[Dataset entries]
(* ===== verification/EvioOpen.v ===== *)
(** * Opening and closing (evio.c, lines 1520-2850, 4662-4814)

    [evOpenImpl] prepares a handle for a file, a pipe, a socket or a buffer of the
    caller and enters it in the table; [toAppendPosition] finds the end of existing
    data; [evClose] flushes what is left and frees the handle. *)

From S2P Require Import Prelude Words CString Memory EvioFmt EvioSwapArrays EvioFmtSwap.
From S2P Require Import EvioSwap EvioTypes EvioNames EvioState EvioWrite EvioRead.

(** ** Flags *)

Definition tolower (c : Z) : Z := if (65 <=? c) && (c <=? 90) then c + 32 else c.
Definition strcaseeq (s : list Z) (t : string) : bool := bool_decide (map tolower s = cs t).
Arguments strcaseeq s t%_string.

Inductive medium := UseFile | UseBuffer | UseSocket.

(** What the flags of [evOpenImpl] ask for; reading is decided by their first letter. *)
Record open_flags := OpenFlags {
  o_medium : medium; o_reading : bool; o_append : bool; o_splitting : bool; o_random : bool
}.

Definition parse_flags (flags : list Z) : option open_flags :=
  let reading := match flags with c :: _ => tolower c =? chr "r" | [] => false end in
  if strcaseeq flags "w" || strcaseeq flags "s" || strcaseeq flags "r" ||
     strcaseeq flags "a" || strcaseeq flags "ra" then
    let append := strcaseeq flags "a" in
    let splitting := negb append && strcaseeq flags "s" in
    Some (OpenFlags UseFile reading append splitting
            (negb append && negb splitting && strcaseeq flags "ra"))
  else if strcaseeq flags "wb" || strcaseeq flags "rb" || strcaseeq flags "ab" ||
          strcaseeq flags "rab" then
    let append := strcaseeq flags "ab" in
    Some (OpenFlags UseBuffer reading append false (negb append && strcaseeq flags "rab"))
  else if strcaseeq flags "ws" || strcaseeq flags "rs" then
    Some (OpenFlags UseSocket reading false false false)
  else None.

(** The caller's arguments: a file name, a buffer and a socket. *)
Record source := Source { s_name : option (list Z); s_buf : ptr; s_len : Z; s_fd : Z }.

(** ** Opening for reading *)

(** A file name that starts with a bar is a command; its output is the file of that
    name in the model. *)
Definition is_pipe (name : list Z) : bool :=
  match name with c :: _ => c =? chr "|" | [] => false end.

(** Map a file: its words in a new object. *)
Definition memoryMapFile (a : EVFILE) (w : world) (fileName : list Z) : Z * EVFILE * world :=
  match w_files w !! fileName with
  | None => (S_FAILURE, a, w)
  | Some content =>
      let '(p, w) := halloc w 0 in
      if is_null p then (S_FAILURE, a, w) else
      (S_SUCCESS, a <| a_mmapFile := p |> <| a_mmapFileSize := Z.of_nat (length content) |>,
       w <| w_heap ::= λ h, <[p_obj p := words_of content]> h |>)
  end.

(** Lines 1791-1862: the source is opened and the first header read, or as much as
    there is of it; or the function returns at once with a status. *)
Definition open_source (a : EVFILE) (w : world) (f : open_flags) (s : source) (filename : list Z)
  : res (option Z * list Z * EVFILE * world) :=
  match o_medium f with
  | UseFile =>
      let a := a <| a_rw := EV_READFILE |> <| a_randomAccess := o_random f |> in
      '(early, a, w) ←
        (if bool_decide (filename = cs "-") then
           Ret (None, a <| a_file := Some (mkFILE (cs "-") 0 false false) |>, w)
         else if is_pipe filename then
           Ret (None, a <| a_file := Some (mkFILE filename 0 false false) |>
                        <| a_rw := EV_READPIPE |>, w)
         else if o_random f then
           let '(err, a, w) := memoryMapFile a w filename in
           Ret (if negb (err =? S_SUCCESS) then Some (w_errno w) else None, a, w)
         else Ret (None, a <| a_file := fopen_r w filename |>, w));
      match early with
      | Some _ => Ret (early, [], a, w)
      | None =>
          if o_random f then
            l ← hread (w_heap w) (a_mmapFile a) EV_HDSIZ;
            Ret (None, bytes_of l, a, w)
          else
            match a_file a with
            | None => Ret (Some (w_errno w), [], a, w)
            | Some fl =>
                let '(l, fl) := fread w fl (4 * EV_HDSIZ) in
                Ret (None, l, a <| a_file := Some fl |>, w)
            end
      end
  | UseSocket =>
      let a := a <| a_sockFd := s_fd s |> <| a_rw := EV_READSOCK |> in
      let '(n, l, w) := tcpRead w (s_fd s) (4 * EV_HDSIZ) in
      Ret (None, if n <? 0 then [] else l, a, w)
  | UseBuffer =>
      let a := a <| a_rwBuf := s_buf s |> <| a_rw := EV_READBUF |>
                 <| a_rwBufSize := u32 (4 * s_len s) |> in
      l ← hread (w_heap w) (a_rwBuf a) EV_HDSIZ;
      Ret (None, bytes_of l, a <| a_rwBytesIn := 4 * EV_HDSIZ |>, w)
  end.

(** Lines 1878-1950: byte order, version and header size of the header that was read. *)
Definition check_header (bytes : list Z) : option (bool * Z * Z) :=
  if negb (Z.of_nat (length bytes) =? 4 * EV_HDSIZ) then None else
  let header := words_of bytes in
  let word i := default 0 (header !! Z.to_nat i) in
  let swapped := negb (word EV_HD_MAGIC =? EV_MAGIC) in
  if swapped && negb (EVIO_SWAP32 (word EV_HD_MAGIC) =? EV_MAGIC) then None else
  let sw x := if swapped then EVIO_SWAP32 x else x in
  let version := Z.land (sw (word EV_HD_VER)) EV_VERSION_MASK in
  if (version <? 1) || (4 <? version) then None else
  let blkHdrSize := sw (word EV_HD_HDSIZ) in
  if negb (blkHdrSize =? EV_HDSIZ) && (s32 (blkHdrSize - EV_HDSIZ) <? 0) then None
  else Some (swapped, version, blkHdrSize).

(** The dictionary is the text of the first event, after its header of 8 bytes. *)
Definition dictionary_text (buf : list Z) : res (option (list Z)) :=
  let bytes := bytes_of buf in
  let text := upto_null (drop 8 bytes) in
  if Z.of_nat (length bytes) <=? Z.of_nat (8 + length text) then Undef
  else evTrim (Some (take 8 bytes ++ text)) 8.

▶ **Exercise**: Check each line of the entries, and copy the ones that contain "match".

▶ **Written answer**:
  let reading := match flags with c :: _ => tolower c =? chr "r" | [] => false end in
  match name with c :: _ => c =? chr "|" | [] => false end.
  match w_files w !! fileName with
  match o_medium f with
      match early with
            match a_file a with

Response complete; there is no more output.